What a strange pleasure there is sometimes in seeing what we expected, or hearing what we knew was a fact! The dream then seems really to hold together and truth to be positively true. The bells that announced the Armistice brought me no news; a week sooner or a week later they had to ring. Certainly if the purpose of the war had been conquest or victory, nobody had achieved it; but the purposes of things, and especially of wars, are imputed to them rhetorically, the impulses at work being too complicated and changeful to be easily surveyed; and in this case, for the French and the English, the moving impulse had been defence; they had been sustained through incredible trials by the awful necessity of not yielding. That strain had now been relaxed; and as the conduct of men is determined by present forces and not by future advantages, they could have no heart to fight on. It seemed enough to them that the wanton blow had been parried, that the bully had begged for mercy. It was amusing to hear him now. He said that further bloodshed this time would be horrible; his tender soul longed to get home safely, to call it quits, and to take a long breath and plan a new combination before the next bout. His collapse had been evident for days and months; yet these bells that confirmed the fact were pleasant to hear. Those mean little flags, hung out here and there by private initiative in the streets of Oxford, had almost put on a look of triumph; the very sunlight and brisk autumnal air seemed to have heard the tidings, and to invite the world to begin to live again at ease. Certainly many a sad figure and many a broken soul must slink henceforth on crutches, a mere survival; but they, too, will die off gradually. The grass soon grows over a grave.

So musing, I suddenly heard a once familiar strain, now long despised and out of favour, the old tune of _Tipperary_. In a coffee-house frequented at that hour some wounded officers from the hospital at Somerville were singing it, standing near the bar; they were breaking all rules, both of surgeons and of epicures, and were having champagne in the morning. And good reason they had for it. They were reprieved, they should never have to go back to the front, their friends--such as were left--would all come home alive. Instinctively the old grumbling, good-natured, sentimental song, which they used to sing when they first joined, came again into their minds. It had been indeed a long, long way to Tipperary. But they had trudged on and had come round full circle; they were in Tipperary at last.

I wonder what they think _Tipperary_ means--for this is a mystical song. Probably they are willing to leave it vague, as they do their notions of honour or happiness or heaven. Their soldiering is over; they remember, with a strange proud grief, their comrades who died to make this day possible, hardly believing that it ever would come; they are overjoyed, yet half ashamed, to be safe themselves; they forget their wounds; they see a green vista before them, a jolly, busy, sporting, loving life in the old familiar places. Everything will go on, they fancy, as if nothing had happened.

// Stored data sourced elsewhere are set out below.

(** * A shallow embedding of coco-healthcare-intelligence

    The Python services of [src/coco] are modelled as Rocq functions:
    - Python [str] values are Rocq [string]s holding their UTF-8 bytes;
      lengths and slices count code points, as Python does;
    - Python [float] values are exact rationals [Q]; floating-point
      rounding is not modelled;
    - exceptions are the [Raise] branch of a [result] type;
    - the values produced by [uuid.uuid4()] and [datetime.utcnow()] are
      inputs of the functions that draw them. *)

From Stdlib Require Import String Ascii List ZArith QArith Qabs Lqa Bool Lia.
From Stdlib Require Import Permutation Sorted.
Import ListNotations.
Open Scope string_scope.
Set Warnings "-register-all".

(* ------------------------------------------------------------------ *)
(** ** Python runtime: exceptions, strings *)

Inductive py_exc :=
| ZeroDivisionError
| TypeError (msg : string)
| ValueError (msg : string)
| RuntimeError (msg : string).

Inductive result (A : Type) :=
| Ok (a : A)
| Raise (e : py_exc).
Arguments Ok {A} a.
Arguments Raise {A} e.

Definition bind {A B} (r : result A) (k : A -> result B) : result B :=
  match r with Ok a => k a | Raise e => Raise e end.

Notation "x <- r ;; k" := (bind r (fun x => k))
  (at level 61, r at next level, right associativity).

(** [str(e)] of an exception. *)
Definition exc_str (e : py_exc) : string :=
  match e with
  | ZeroDivisionError => "division by zero"
  | TypeError m | ValueError m | RuntimeError m => m
  end.

Definition byte_of (c : ascii) : nat := nat_of_ascii c.

(** A UTF-8 continuation byte (10xxxxxx) does not start a code point. *)
Definition utf8_cont (c : ascii) : bool :=
  (128 <=? byte_of c)%nat && (byte_of c <? 192)%nat.

(** [len(s)]: the number of code points. *)
Fixpoint py_len (s : string) : nat :=
  match s with
  | EmptyString => 0
  | String c s' => (if utf8_cont c then 0 else 1) + py_len s'
  end.

(** The first [n] code points of [s] (with their continuation bytes). *)
Fixpoint utf8_take (n : nat) (s : string) : string :=
  match s with
  | EmptyString => EmptyString
  | String c s' =>
      if utf8_cont c then String c (utf8_take n s')
      else match n with
           | O => EmptyString
           | S m => String c (utf8_take m s')
           end
  end.

(** Python's [s[:n]] for an [int] [n]: a negative end counts from the end. *)
Definition py_slice_to (s : string) (n : Z) : string :=
  if (0 <=? n)%Z then utf8_take (Z.to_nat n) s
  else utf8_take (Z.to_nat (Z.of_nat (py_len s) + n)) s.

Definition nl : string := String (ascii_of_nat 10) EmptyString.

Fixpoint digits_of (fuel n : nat) (acc : string) : string :=
  match fuel with
  | O => acc
  | S f =>
      let acc' := String (ascii_of_nat (48 + n mod 10)) acc in
      if (n <? 10)%nat then acc' else digits_of f (n / 10) acc'
  end.

(** [str(n)] of a non-negative [int]. *)
Definition nat_str (n : nat) : string := digits_of (S n) n EmptyString.

(** [str(z)] of an [int]. *)
Definition int_str (z : Z) : string :=
  if (z <? 0)%Z then "-" ++ nat_str (Z.to_nat (- z)) else nat_str (Z.to_nat z).

(* ------------------------------------------------------------------ *)
(** ** [hashlib.sha256(s.encode()).hexdigest()] *)

Module SHA256.
Open Scope Z_scope.

(** The constants of FIPS 180-4, section 4.2.2 and 5.3.3, from their
    definition: the first 32 bits of the fractional parts of the cube roots
    of the first 64 primes (K) and of the square roots of the first 8
    primes (H0). *)
Definition is_prime (n : Z) : bool :=
  (2 <=? n) && forallb (fun d => negb (n mod d =? 0)) (map Z.of_nat (seq 2 (Z.to_nat n - 2))).

Definition first_primes (k : nat) : list Z :=
  firstn k (filter is_prime (map Z.of_nat (seq 0 320))).

(** The integer cube root, one bit at a time from bit [k - 1] down. *)
Fixpoint cbrt_bits (k : nat) (n r : Z) : Z :=
  match k with
  | O => r
  | S k' =>
      let c := r + Z.shiftl 1 (Z.of_nat k') in
      cbrt_bits k' n (if c * c * c <=? n then c else r)
  end.

Definition icbrt (n : Z) : Z := cbrt_bits 40 n 0.

Definition K : list Z :=
  map (fun p => Z.land (icbrt (p * 2 ^ 96)) 0xffffffff) (first_primes 64).

Definition H0 : list Z :=
  map (fun p => Z.land (Z.sqrt (p * 2 ^ 64)) 0xffffffff) (first_primes 8).
(** Inside quotes, well-formed text is copied up to the closing quote. *)
Lemma commentLoop_inside (body r : string) (pending : nat) (q : ascii) :
  (code q < 128)%N →
  str_forall (λ c, negb (Ascii.eqb c q)) body = true →
  validFrom pending body = true →
  ExportEnv.removeInlineCommentLoop (body +:+ String q r) pending true q
  = body +:+ String q (ExportEnv.removeInlineCommentLoop r 0 false q).
Proof.
  intros Hq. revert pending. induction body as [|c body IH]; intros pending Hb Hv.
  - apply Nat.eqb_eq in Hv as ->.
    change (EmptyString +:+ String q r) with (String q r).
    cbn [ExportEnv.removeInlineCommentLoop runeWidth].
    replace (N.ltb (code q) 128) with true by (symmetry; by apply N.ltb_lt).
    rewrite Ascii.eqb_refl. cbn [negb andb]. rewrite andb_false_r. reflexivity.
  - simpl in Hb. apply andb_true_iff in Hb as [Hc Hb]. apply negb_true_iff in Hc.
    cbn [validFrom] in Hv.
    change (String c body +:+ String q r) with (String c (body +:+ String q r)).
    cbn [ExportEnv.removeInlineCommentLoop].
    destruct pending as [|k].
    + destruct (runeWidth (String c body)) as [|w] eqn:Hw; [done|].
      change (String c (body +:+ String q r)) with (String c body +:+ String q r).
      rewrite (runeWidth_app _ _ _ Hw).
      change (String c body +:+ String q r) with (String c (body +:+ String q r)).
      destruct w as [|w].
      * rewrite Hc. cbn [negb andb]. rewrite !andb_false_r. cbv iota.
        by rewrite IH.
      * by rewrite IH.
    + by rewrite IH.
Qed.

Lemma commentLoop_quoted (body r : string) (q : ascii) :
  (code q < 128)%N →
  str_forall (λ c, negb (Ascii.eqb c q)) body = true →
  ValidString body = true →
  ExportEnv.removeInlineCommentLoop (body +:+ String q r) 0 true q
  = body +:+ String q (ExportEnv.removeInlineCommentLoop r 0 false q).
Proof. apply commentLoop_inside. Qed.

Lemma commentLoop_inside_open (body : string) (pending : nat) (q : ascii) :
  str_forall (λ c, negb (Ascii.eqb c q)) body = true →
  validFrom pending body = true →
  ExportEnv.removeInlineCommentLoop body pending true q = body.
Proof.
  revert pending. induction body as [|c body IH]; intros pending Hb Hv; [done|].
  simpl in Hb. apply andb_true_iff in Hb as [Hc Hb]. apply negb_true_iff in Hc.
  cbn [validFrom] in Hv. cbn [ExportEnv.removeInlineCommentLoop].
  destruct pending as [|k].
  - destruct (runeWidth (String c body)) as [|[|w]] eqn:Hw; [done| |].
    + rewrite Hc. cbn [negb andb]. rewrite !andb_false_r. cbv iota. by rewrite IH.
    + by rewrite IH.
  - by rewrite IH.
Qed.

Lemma commentLoop_open_quote (body : string) (q : ascii) :
  str_forall (λ c, negb (Ascii.eqb c q)) body = true →
  ValidString body = true →
  ExportEnv.removeInlineCommentLoop body 0 true q = body.
Proof. apply commentLoop_inside_open. Qed.

Lemma commentLoop_enter (r : string) (q quoteChar : ascii) :
  q = dquote ∨ q = squote →
  ExportEnv.removeInlineCommentLoop (String q r) 0 false quoteChar
  = String q (ExportEnv.removeInlineCommentLoop r 0 true q).
Proof. intros [->| ->]; reflexivity. Qed.

(** A byte that starts no well-formed rune, FF for one, comes out as
    [runeError]; the two bytes of U+00E9 come out as they are. *)
Lemma removeInlineComment_malformed_byte :
  ExportEnv.removeInlineComment (String (ascii_of_nat 255) "x") = runeError +:+ "x" ∧
  ExportEnv.removeInlineComment (String (ascii_of_nat 195) (str (ascii_of_nat 169)))
  = String (ascii_of_nat 195) (str (ascii_of_nat 169)).
Proof. vm_compute. done. Qed.

(** Whatever the bytes are, inside quotes and without the closing quote
    the loop writes no quote of that kind: it copies bytes of the text or
    writes [runeError]. *)
Lemma commentLoop_no_quote (body : string) (pending : nat) (q : ascii) :
  q = dquote ∨ q = squote →
  str_forall (λ c, negb (Ascii.eqb c q)) body = true →
  str_forall (λ c, negb (Ascii.eqb c q))
    (ExportEnv.removeInlineCommentLoop body pending true q) = true.
Proof.
  intros Hq. revert pending. induction body as [|c body IH]; intros pending Hb; [done|].
  simpl in Hb. apply andb_true_iff in Hb as [Hc Hb].
  cbn [ExportEnv.removeInlineCommentLoop].
  destruct pending as [|k].
  - destruct (runeWidth (String c body)) as [|[|w]].
    + rewrite str_forall_app, IH by done.
      by destruct Hq as [->| ->].
    + apply negb_true_iff in Hc as Hc'. rewrite Hc'.
      cbn [negb andb]. rewrite !andb_false_r. cbv iota.
      cbn [str_forall]. by rewrite Hc, IH.
    + cbn [str_forall]. by rewrite Hc, IH.
  - cbn [str_forall]. by rewrite Hc, IH.
Qed.

(** *** More on [TrimSpace] *)

Lemma asciiSpace_low (c : ascii) : isAsciiSpace c = true → (code c < 128)%N.
Proof.
  unfold isAsciiSpace, isCode.
  rewrite orb_true_iff, andb_true_iff, !N.leb_le, N.eqb_eq. lia.
Qed.

Lemma spaceWidth_extend x e y :
  x ≠ [] → spaceWidth x = 0 → (code e < 128)%N → spaceWidth (x ++ e :: y) = 0.
Proof.
  intros Hx Hw He. destruct x as [|a [|b [|c x]]]; [done| | |].
  - simpl in *. destruct (isAsciiSpace a); [done|].
    rewrite isSpace2_low_r by done. destruct y; [done|].
    by rewrite isSpace3_low_2.
  - simpl in *. destruct (isAsciiSpace a); [done|].
    destruct (isSpace2 a b); [done|]. by rewrite isSpace3_low_3.
  - exact Hw.
Qed.

Lemma dropRunes_spaces (l r : list ascii) :
  Forall (λ c, isAsciiSpace c = true) l →
  dropRunes spaceWidthRev 0 (l ++ r) = dropRunes spaceWidthRev 0 r.
Proof.
  induction 1 as [|a l Ha _ IH]; [done|].
  change ((a :: l) ++ r) with (a :: (l ++ r)).
  cbn [dropRunes spaceWidthRev]. by rewrite Ha.
Qed.

Lemma TrimSpace_trailing_blanks (x sp : string) :
  TrimSpace x = x → x ≠ EmptyString →
  str_forall isAsciiSpace sp = true →
  TrimSpace (x +:+ sp) = x.
Proof.
  intros Hx Hne Hsp.
  destruct (TrimSpace_fixed_inv x Hx) as [?|[Hl Hr]]; [done|].
  apply str_forall_Forall in Hsp.
  assert (Hxl : list_ascii_of_string x ≠ []) by (by destruct x).
  unfold TrimSpace. rewrite list_ascii_app.
  assert (Hleft : trimLeft (list_ascii_of_string x ++ list_ascii_of_string sp)
                  = list_ascii_of_string x ++ list_ascii_of_string sp).
  { apply dropRunes_fixed.
    destruct (list_ascii_of_string sp) as [|e y] eqn:Hsplist.
    - by rewrite app_nil_r.
    - apply spaceWidth_extend; [done|done|].
      apply asciiSpace_low. by apply Forall_cons in Hsp as [? _]. }
  rewrite Hleft. unfold trimRight. rewrite reverse_app.
  rewrite dropRunes_spaces by (by apply Forall_reverse).
  rewrite (dropRunes_fixed _ _ Hr), reverse_involutive.
  apply string_of_list_ascii_of_string.
Qed.

(** A text that starts and ends with bytes below 128 that are no white
    space is left alone. *)
Lemma TrimSpace_between (a b : ascii) (body : string) :
  isAsciiSpace a = false → (code a < 128)%N →
  isAsciiSpace b = false → (code b < 128)%N →
  TrimSpace (String a (body +:+ str b)) = String a (body +:+ str b).
Proof.
  intros Ha1 Ha2 Hb1 Hb2. apply TrimSpace_fixed.
  - by apply spaceWidth_low.
  - change (list_ascii_of_string (String a (body +:+ str b)))
      with (a :: list_ascii_of_string (body +:+ str b)).
    rewrite list_ascii_app, reverse_cons, reverse_app. simpl.
    by apply spaceWidthRev_low.
Qed.

Lemma dropRunes_Forall (P : ascii → Prop) (width : list ascii → nat) (skip : nat)
    (l : list ascii) :
  Forall P l → Forall P (dropRunes width skip l).
Proof.
  intros Hl. revert skip. induction Hl as [|a l Ha Hl IH]; intros skip; [done|].
  cbn [dropRunes]. destruct skip; [|apply IH].
  destruct (width (a :: l)); [by constructor|apply IH].
Qed.

(** Trimming at the end stops at a byte below 128 that is no white
    space, whatever stands behind it. *)
Lemma dropRunes_keeps_last (P : ascii → Prop) (l : list ascii) (q : ascii) (skip : nat) :
  isAsciiSpace q = false → (code q < 128)%N → skip ≤ length l → Forall P l →
  ∃ l', dropRunes spaceWidthRev skip (l ++ [q]) = l' ++ [q] ∧ Forall P l'.
Proof.
  intros Hs Hq. revert skip. induction l as [|a l IH]; intros skip Hskip Hl.
  - assert (skip = 0) as -> by (simpl in Hskip; lia).
    exists []. simpl. by rewrite Hs.
  - apply Forall_cons in Hl as [Ha Hl].
    change ((a :: l) ++ [q]) with (a :: (l ++ [q])). cbn [dropRunes].
    destruct skip as [|k]; [|apply IH; [simpl in Hskip; lia|done]].
    destruct (spaceWidthRev (a :: l ++ [q])) as [|k] eqn:Hw.
    + exists (a :: l). split; [done|by constructor].
    + apply IH; [|done]. simpl in Hw.
      destruct (isAsciiSpace a); [injection Hw as <-; lia|].
      destruct l as [|b [|c l]]; simpl in Hw.
      * by rewrite isSpace2_low_l in Hw.
      * destruct (isSpace2 b a); [injection Hw as <-; simpl; lia|].
        by rewrite isSpace3_low_1 in Hw.
      * destruct (isSpace2 b a); [injection Hw as <-; simpl; lia|].
        destruct (isSpace3 c b a); [injection Hw as <-; simpl; lia|done].
Qed.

Good honest unguided creatures! They are hardly out of the fog of war when they are lost in the fog of peace. If experience could teach mankind anything, how different our morals and our politics would be, how clear, how tolerant, how steady I If we knew ourselves, our conduct at all times would be absolutely decided and consistent; and a pervasive sense of vanity and humour would disinfect all our passions, if we knew the world. As it is, we live experimentally, moodily, in the dark; each generation breaks its egg-shell with the same haste and assurance as the last, pecks at the same indigestible pebbles, dreams the same dreams, or others just as absurd, and if it hears anything of what former men have learned by experience, it corrects their maxims by its first impressions, and rushes down any untrodden path which it finds alluring, to die in its own way, or become wise too late and to no purpose. These young men are no rustics, they are no fools; and yet they have passed through the most terrible ordeal, they have seen the mad heart of this world riven and unmasked, they have had long vigils before battle, long nights tossing with pain, in which to meditate on the spectacle; and yet they have learned nothing. The young barbarians want to be again at play. If it were to be only cricket or boating, it would be innocent enough; but they are going to gamble away their lives and their country, taking their chances in the lottery of love and of business and of politics, with a sporting chance thrown in, perhaps, of heaven. They are going to shut out from view everything except their topmost instincts and easy habits, and to trust to luck. Yet the poor fellows think they are safe! They think that the war--perhaps the last of all wars--is over!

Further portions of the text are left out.